MADRID, ESPAÑA.- Soy cubana, pero no de ciudad, aunque hace años la vida me llevó a Camagüey. Mis recuerdos más dulces se encuentran en un rincón del municipio de Sibanicú, en un pueblito llamado Batey San Bernardo, donde vivían mis abuelos maternos.
Allí, entre tablas de madera y techo de pencas, había un cañaveral. Y con aquellas cañas, durante los años más duros del período especial, hacían guarapo. Lo vendían en el portal de la casa, con hielo, servido en vasos sencillos que para mí sabían a gloria.
Aquel dulzor refrescante me marcó. A veces también preparaban melao o raspadura, y a mi tío Tino se le ocurría echarle ajonjolí para hacer unos turrones que todavía hoy puedo imaginar crujir entre los dientes. Años después, entendí que en esos sabores estaba mi infancia. Y en esa infancia, la felicidad.
Por eso, si alguna vez me preguntan a qué sabe la felicidad, yo respondería sin dudar: a guarapo.
Hace poco, recién llegada a Madrid —donde el verano no perdona y el calor parece no tener fin— me contaron que en el Mercado de Maravillas vendían guarapo. Y entonces todo se activó. Hice dos intentos fallidos: el primero, ya no quedaba caña; el segundo, el mercado estaba cerrando. Pero a la tercera fue la vencida.

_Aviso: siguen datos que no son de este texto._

(** Fields written big- or little-endian are read back. *)
Lemma be_field_app tok p k v r o n :
  o = zlen p -> n = Z.of_nat k -> 0 <= v < 256 ^ Z.of_nat k ->
  be_field n tok (p ++ be_bytes k v ++ r) o = Ok v.
Proof.
  intros -> -> Hv. unfold be_field. rewrite get_range_app by (rewrite ?zlen_be_bytes; lia).
  cbn [fmap option_fmap option_map ok_or]. by rewrite be_num_be_bytes, Z.mod_small.
Qed.
Lemma le_field_app tok p k v r o n :
  o = zlen p -> n = Z.of_nat k -> 0 <= v < 256 ^ Z.of_nat k ->
  le_field n tok (p ++ le_bytes k v ++ r) o = Ok v.
Proof.
  intros -> -> Hv. unfold le_field. rewrite get_range_app by (rewrite ?zlen_le_bytes; lia).
  cbn [fmap option_fmap option_map ok_or]. by rewrite le_num_le_bytes, Z.mod_small.
Qed.

(** A list, indexed. *)
Lemma fmap_seqZ {A B} (f : A -> B) (l : list A) d :
  f <$> l = (fun k => f (default d (l !! Z.to_nat k))) <$> seqZ 0 (zlen l).
Proof.
  apply list_eq. intros i. rewrite !list_lookup_fmap. destruct (decide (i < length l)%nat) as [Hi|Hi].
  - rewrite lookup_seqZ_lt by (unfold zlen; lia). cbn. rewrite Z.add_0_l, Nat2Z.id.
    destruct (lookup_lt_is_Some_2 l i Hi) as [x ->]. done.
  - rewrite !lookup_ge_None_2 by (rewrite ?length_seqZ; unfold zlen; lia). done.
Qed.

(** *** Fixed layouts

    Little-endian fields, width and value, one behind the other. *)
Definition layout (fs : list (nat * Z)) : list byte := concat ((fun f => le_bytes f.1 f.2) <$> fs).
Definition field_ok (f : nat * Z) : Prop := 0 <= f.2 < 256 ^ Z.of_nat f.1.
Definition widths (fs : list (nat * Z)) : Z := foldr (fun f n => Z.of_nat f.1 + n) 0 fs.

Lemma layout_app fs gs : layout (fs ++ gs) = layout fs ++ layout gs.
Proof. unfold layout. by rewrite fmap_app, concat_app. Qed.

Lemma zlen_layout fs : zlen (layout fs) = widths fs.
Proof.
  induction fs as [|f fs IH]; [done|]. unfold layout in *. cbn [fmap list_fmap concat widths foldr].
  rewrite zlen_app, zlen_le_bytes, IH. done.
Qed.

Lemma layout_cons f fs : layout (f :: fs) = le_bytes f.1 f.2 ++ layout fs.
Proof. done. Qed.

(** The [i]th field, read back from a long enough prefix. *)
Lemma layout_field tok fs i k v n tail o w : fs !! i = Some (k, v) -> 0 <= v < 256 ^ Z.of_nat k ->
  o = widths (take i fs) -> w = Z.of_nat k -> o + w <= n -> n <= widths fs + zlen tail ->
  le_field w tok (sub (layout fs ++ tail) 0 n) o = Ok v.
Proof.
  intros Hi Hv -> -> Hn Hlen. rewrite <- zlen_layout in *. pose proof (zlen_nonneg (layout (take i fs))) as Hp.
  assert (Hl : layout fs ++ tail = layout (take i fs) ++ le_bytes k v ++ layout (drop (S i) fs) ++ tail).
  { rewrite <- (take_drop_middle fs i (k, v) Hi) at 1. by rewrite layout_app, layout_cons, <- !app_assoc. }
  rewrite <- zlen_app, Hl in Hlen. rewrite Hl. unfold le_field.
  rewrite (proj2 (get_range_Some _ _ _ (le_bytes k v))).
  - cbn [fmap option_fmap option_map ok_or]. by rewrite le_num_le_bytes, Z.mod_small.
  - split; [lia|]. rewrite zlen_sub by lia. split; [lia|].
    rewrite sub_sub, Z.add_0_l, sub_app_r, Z.sub_diag, Z.add_simpl_l by lia.
    rewrite <- (zlen_le_bytes k v), sub_0_app. done.
Qed.

(** The same, followed by anything. *)
Lemma layout_field_all tok fs i k v tail o w : fs !! i = Some (k, v) -> 0 <= v < 256 ^ Z.of_nat k ->
  o = widths (take i fs) -> w = Z.of_nat k -> le_field w tok (layout fs ++ tail) o = Ok v.
Proof.
  intros Hi Hv Ho Hw. pose proof (zlen_nonneg tail). rewrite <- (sub_all (layout fs ++ tail)), zlen_app, zlen_layout.
  apply (layout_field tok fs i k v _ tail o w); try done.
  assert (Hsum : widths fs = widths (take i fs) + Z.of_nat k + zlen (layout (drop (S i) fs))); [|].
  { rewrite <- !zlen_layout. rewrite <- (take_drop_middle fs i (k, v) Hi) at 1.
    rewrite layout_app, layout_cons, !zlen_app, zlen_le_bytes. cbn [fst]. lia. }
  pose proof (zlen_nonneg (layout (drop (S i) fs))). lia.
Qed.

Lemma write_at_app {A} (a b c d : list A) :
  zlen b = zlen d -> write_at (a ++ b ++ c) (zlen a) d = Ok (a ++ d ++ c).
Proof.
  intros Hbd. pose proof (zlen_nonneg a). pose proof (zlen_nonneg c).
  apply write_at_Ok. split; [done|]. split; [rewrite !zlen_app; lia|].
  rewrite sub_0_app. do 2 f_equal.
  rewrite app_assoc, <- Hbd, <- zlen_app, drop_zlen_app. done.
Qed.

(** Writing into the zero tail of a buffer. *)
Lemma write_at_zeros p n k d :
  0 <= k -> k + zlen d <= n ->
  write_at (p ++ zeros n) (zlen p + k) d = Ok ((p ++ zeros k ++ d) ++ zeros (n - k - zlen d)).
Proof.
  intros Hk Hn. pose proof (zlen_nonneg d).
  replace (zeros n) with (zeros k ++ zeros (zlen d) ++ zeros (n - k - zlen d))
    by (rewrite !zeros_app by lia; f_equal; lia).
  rewrite (app_assoc p (zeros k)).
  replace (zlen p + k) with (zlen (p ++ zeros k)) by (rewrite zlen_app, zlen_zeros by lia; lia).
  rewrite write_at_app by (by apply zlen_zeros). by rewrite <- !app_assoc.
Qed.

(** The same, the new layout named: [z] zero bytes are skipped and [n'] remain. *)
Lemma write_tail p n off d z n' :
  0 <= z -> 0 <= n' -> off = zlen p + z -> n = z + zlen d + n' ->
  write_at (p ++ zeros n) off d = Ok ((p ++ zeros z ++ d) ++ zeros n').
Proof.
  intros ? ? -> ->. rewrite write_at_zeros by lia. do 3 f_equal. lia.
Qed.

Lemma for_loop_Ok_inv {A} (P : Z -> A -> Prop) n body : forall i acc r,
  P i acc ->
  (forall j a b, i <= j < i + Z.of_nat n -> P j a -> body j a = Ok b -> P (j + 1) b) ->
  for_loop n i body acc = Ok r -> P (i + Z.of_nat n) r.
Proof.
  induction n as [|n IH]; intros i acc r HP Hb; simpl.
  - intros [= <-]. by rewrite Z.add_0_r.
  - intros Hr. inv_ok. replace (i + Z.of_nat (S n)) with (i + 1 + Z.of_nat n) by lia.
    eapply IH; [|intros j a b Hj; apply Hb; lia|exact Hr]. apply (Hb i acc v); [lia|done|done].
Qed.

Lemma for_loop_concat {A} (g : Z -> list A) n body : forall i acc,
  (forall j a, i <= j < i + Z.of_nat n -> body j a = Ok (a ++ g j)) ->
  for_loop n i body acc = Ok (acc ++ concat (g <$> seqZ i (Z.of_nat n))).
Proof.
  induction n as [|n IH]; intros i acc Hb; simpl.
  - by rewrite app_nil_r.
  - rewrite Hb by lia. cbn [bindR]. rewrite IH by (intros; apply Hb; lia).
    rewrite (seqZ_cons i) by lia. cbn [fmap list_fmap concat]. rewrite <- app_assoc.
    replace (Z.succ i) with (i + 1) by lia. replace (Z.pred _) with (Z.of_nat n) by lia. done.
Qed.

(** A loop whose successive states are known. *)
Lemma for_loop_states {A} (st : Z -> A) n body : forall i,
  (forall j, i <= j < i + Z.of_nat n -> body j (st j) = Ok (st (j + 1))) ->
  for_loop n i body (st i) = Ok (st (i + Z.of_nat n)).
Proof.
  induction n as [|n IH]; intros i Hb; cbn [for_loop]; [by rewrite Z.add_0_r|].
  rewrite Hb by lia. cbn [bindR]. rewrite IH by (intros; apply Hb; lia). do 2 f_equal. lia.
Qed.

(** The [i]th piece of a concatenation, after the pieces before it. *)
Lemma concat_seqZ_split {A} (f : Z -> list A) n i : 0 <= i < n ->
  concat (f <$> seqZ 0 n)
  = concat (f <$> seqZ 0 i) ++ f i ++ concat (f <$> seqZ (i + 1) (n - i - 1)).
Proof.
  intros Hi. replace n with (i + (1 + (n - i - 1))) at 1 by lia.
  rewrite seqZ_app by lia. rewrite fmap_app, concat_app, Z.add_0_l, (seqZ_cons i) by lia.
  cbn [fmap list_fmap concat]. replace (Z.succ i) with (i + 1) by lia.
  by replace (Z.pred _) with (n - i - 1) by lia.
Qed.

Lemma concat_seqZ_succ {A} (f : Z -> list A) i : 0 <= i ->
  concat (f <$> seqZ 0 (i + 1)) = concat (f <$> seqZ 0 i) ++ f i.
Proof.
  intros Hi. rewrite (concat_seqZ_split f (i + 1) i) by lia.
  replace (i + 1 - i - 1) with 0 by lia. cbn. by rewrite app_nil_r.
Qed.

(** Pieces of one width. *)
Lemma zlen_concat_width {A} (f : Z -> list A) w n : 0 <= n ->
  (forall j, 0 <= j < n -> zlen (f j) = w) -> zlen (concat (f <$> seqZ 0 n)) = n * w.
Proof.
  intros Hn. revert n Hn. apply (natlike_ind (fun n => (forall j, 0 <= j < n -> zlen (f j) = w) -> _)).
  - intros _. cbn. by rewrite zlen_nil.
  - intros n Hn IH Hf. change (Z.succ n) with (n + 1). rewrite concat_seqZ_succ, zlen_app by done.
    rewrite IH, Hf by (lia || (intros; apply Hf; lia)). lia.
Qed.

Lemma slice_concat_width {A} (f : Z -> list A) w n i : 0 <= i < n ->
  (forall j, 0 <= j < n -> zlen (f j) = w) ->
  slice (concat (f <$> seqZ 0 n)) (i * w) (i * w + w) = Ok (f i).
Proof.
  intros Hi Hf. rewrite (concat_seqZ_split f n i) by done. unfold slice.
  rewrite get_range_app; [done|..]; rewrite (zlen_concat_width f w) by (lia || (intros; apply Hf; lia)).
  - done.
  - rewrite Hf; [done|lia].
Qed.

Lemma for_loop_returns {A} (P : Z -> A -> Prop) n body : forall i acc,
  P i acc ->
  (forall j a, i <= j < i + Z.of_nat n -> P j a ->
     returns (body j a) /\ forall b, body j a = Ok b -> P (j + 1) b) ->
  returns (for_loop n i body acc).
Proof.
  induction n as [|n IH]; intros i acc HP Hb; simpl; [done|].
  destruct (Hb i acc) as [Hr Hn]; [lia|done|]. apply returns_bindR; [done|].
  intros a Ha. apply IH; [by apply Hn|]. intros j b Hj. apply Hb. lia.
Qed.

Lemma shl_one_Ok k r : 0 <= k -> shl_one k = Ok r <-> k < 64 /\ r = 2 ^ k.
Proof.
  intros Hk. unfold shl_one. rewrite Z.shiftl_mul_pow2, Z.mul_1_l by done.
  destruct (Z.ltb_spec k 64); naive_solver lia.
Qed.

Lemma div_ceil_le_1 a b : 0 < b -> 0 <= a -> div_ceil a b <= 1 <-> a <= b.
Proof.
  intros Hb Ha. pose proof (div_ceil_ge a b Hb).
  destruct (div_ceil_spec a b Hb Ha) as [?|[-> ->]]; [|lia]. nia.
Qed.

(** ** Lemmas: [loop] *)

Section Loop.
Context {St R : Type} (body : St -> Res (St + R)).

(** The outcome of a loop, round by round. *)
Inductive LoopsTo : St -> Res R -> Prop :=
| LoopsTo_break s x : body s = Ok (inr x) -> LoopsTo s (Ok x)
| LoopsTo_err s e : body s = Err e -> LoopsTo s (Err e)
| LoopsTo_round s s' r : body s = Ok (inl s') -> LoopsTo s' r -> LoopsTo s r.

Lemma LoopsTo_det s r r' : LoopsTo s r -> LoopsTo s r' -> r = r'.
Proof.
  intros Hr. revert r'. induction Hr as [s x Hx|s e He|s s' r Hs Hr IH];
    inversion 1; subst; try congruence.
  apply IH. by replace s' with s'0 by congruence.
Qed.

Lemma steps_LoopsTo k : forall s r, steps k body s = Ok r ->
  match r with
  | inl s' => forall o, LoopsTo s' o -> LoopsTo s o
  | inr x => LoopsTo s (Ok x)
  end.
Proof.
  induction k as [|k IH]; intros s r; cbn [steps].
  - intros Hb. destruct r as [s'|x]; [|by constructor].
    intros o Ho. by apply (LoopsTo_round s s').
  - intros (r1&Hr1&Hr)%bindR_Ok. pose proof (IH _ _ Hr1) as H1. destruct r1 as [s1|x].
    + pose proof (IH _ _ Hr) as H2. destruct r; auto.
    + by injection Hr as <-.
Qed.

Lemma steps_Err k : forall s e, steps k body s = Err e -> LoopsTo s (Err e).
Proof.
  induction k as [|k IH]; intros s e; cbn [steps]; [by constructor|].
  destruct (steps k body s) as [[s1|x]|e'| | |] eqn:E; try done; cbn [bindR].
  - intros He. apply (steps_LoopsTo _ _ _ E). by apply IH.
  - intros [= <-]. by apply IH.
Qed.

(** A loop that comes back has the outcome of its rounds. *)
Lemma loop_LoopsTo s r : loop body s = r -> returns r -> LoopsTo s r.
Proof.
  unfold loop. destruct (steps 64 body s) as [[s1|x]|e| | |] eqn:E; cbn [bindR];
    intros <- Hr; try done; [by apply (steps_LoopsTo _ _ _ E)|by apply (steps_Err 64)].
Qed.

Lemma loop_steps s : loop body s =
  bindR (steps 64 body s) (fun r => match r with inl _ => Diverge | inr x => Ok x end).
Proof. reflexivity. Qed.

Lemma loop_eq s r : returns (loop body s) -> LoopsTo s r -> loop body s = r.
Proof. intros Hr Hl. eapply LoopsTo_det; [by apply loop_LoopsTo|done]. Qed.

(** A loop whose rounds lead to a value has it, unless it is too long. *)
Lemma steps_Ok k x : forall s, LoopsTo s (Ok x) ->
  steps k body s = Ok (inr x) \/ exists s', steps k body s = Ok (inl s') /\ LoopsTo s' (Ok x).
Proof.
  induction k as [|k IH]; intros s Hl; cbn [steps].
  - inversion Hl; subst; eauto.
  - destruct (IH s Hl) as [->|(s'&->&Hl')]; cbn [bindR]; [by left|by apply IH].
Qed.
Lemma loop_Ok s x : loop body s <> Diverge -> LoopsTo s (Ok x) -> loop body s = Ok x.
Proof. unfold loop. intros Hd Hl. destruct (steps_Ok 64 x s Hl) as [E|(s'&E&_)]; rewrite E in *; done. Qed.

Context (I : St -> Prop).

(** An invariant of the rounds holds where the loop breaks. *)
Lemma loop_inv s x :
  (forall s s', I s -> body s = Ok (inl s') -> I s') ->
  I s -> loop body s = Ok x -> exists s', I s' /\ body s' = Ok (inr x).
Proof.
  intros Hstep Hs Hl. apply loop_LoopsTo in Hl; [|done].
  remember (Ok x) as r eqn:Er. induction Hl as [s y Hy| |s s' r Hb Hr IH]; simplify_eq.
  - by exists s.
  - apply IH; [by eapply Hstep|done].
Qed.

(** A measure below [2 ^ 64] that every round lowers bounds the rounds. *)
Context (m : St -> Z).
Context (Hround : forall s, I s -> 0 <= m s /\ returns (body s) /\
  forall s', body s = Ok (inl s') -> I s' /\ m s' < m s).

Lemma steps_measure k : forall s, I s -> returns (steps k body s) /\
  forall s', steps k body s = Ok (inl s') -> I s' /\ m s' + 2 ^ Z.of_nat k <= m s.
Proof.
  induction k as [|k IH]; intros s Hs; cbn [steps].
  - destruct (Hround s Hs) as (_&Hr&Hn). split; [done|]. intros s' Hb.
    destruct (Hn s' Hb). split; [done|]. change (2 ^ Z.of_nat 0) with 1. lia.
  - destruct (IH s Hs) as [Hr Hn]. split.
    + apply returns_bindR; [done|]. intros [s1|x] H1; [|done]. by apply IH, Hn.
    + intros s' (r1&H1&H2)%bindR_Ok. destruct r1 as [s1|x]; [|done].
      destruct (Hn _ H1) as [Hs1 Hm1]. destruct (IH s1 Hs1) as [_ Hn1].
      destruct (Hn1 _ H2) as [Hs2 Hm2]. split; [done|].
      replace (Z.of_nat (S k)) with (1 + Z.of_nat k) by lia.
      rewrite Z.pow_add_r by lia. change (2 ^ 1) with 2. lia.
Qed.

Allí, en un pequeño puesto llamado Coco Guay, atendido por un venezolano, encontré mi recuerdo líquido. Me contó que las cañas las cultivan en Málaga y Granada. Y sí, era guarapo. Con la idea del mismo dulzor, la misma frescura, la misma ráfaga de memoria.
Madrid se desvaneció por un instante. Estaba otra vez en San Bernardo, con mis primos, chapoteando en el río, viendo a mi abuelo cortar caña, escuchando las voces del portal y el tintinear del hielo en los vasos.
Por eso, mientras yo saboreaba aquel vaso de guarapo en medio del bullicio madrileño, pensaba en mi hija creciendo junto a sus abuelos. Y deseé que pudiera comprender —aunque ahora le parezca cotidiano— la dicha inmensa de tenerlos cerca. Que los escuche, los mire con atención, les pregunte cosas.
Porque un día, sin darse cuenta, en medio del mundo y de sus propios viajes, descubrirá que ellos le dejan dentro un sabor que no se va, una dulzura que no es de azúcar, sino de amor, de raíces, de historia. Y entonces sabrá que eso también era la felicidad.
Unos días antes de ese reencuentro con el sabor, vi la película Guarapo (1988), dirigida por los hermanos Ríos. Es la primera obra de una trilogía fundamental del cine canario, en la que contaron la historia silenciada de tantos isleños que, empujados por la miseria, partieron hacia América buscando una vida distinta. Como tantos. Guarapo no era una bebida en esa historia, sino el apodo de un joven campesino. Su nombre, sin embargo, era símbolo de identidad y resistencia. Viéndola, entendí cómo el arraigo se transforma y se reescribe en lo que uno lleva consigo: en un oficio aprendido, en una semilla traída de regreso, en una palabra que sobrevive.
Y también en un sabor. Como el guarapo que yo bebí en Madrid, y que me devolvió no solo a mi infancia, sino al mapa completo de mi pertenencia.
Y pensé: hoy la historia es al revés. Ya no son los canarios quienes emigran, sino que muchos vienen desde América con nuestras historias, nuestras nostalgias y, a veces, nuestras cañas de azúcar. Algunos de aquellos primeros emigrantes regresaron convertidos en indianos. Trajeron técnicas, oficios, plantas. Ayudaron a levantar la economía de sus islas con lo aprendido en Cuba, en Venezuela, en Dominicana.
Y aquí estoy yo, en sentido inverso, buscando guarapo en Madrid. Encontrándolo. Y bebiéndolo, con la memoria. Porque a veces un vaso de guarapo no es solo guarapo: es una infancia, un abuelo, un cañaveral, una patria.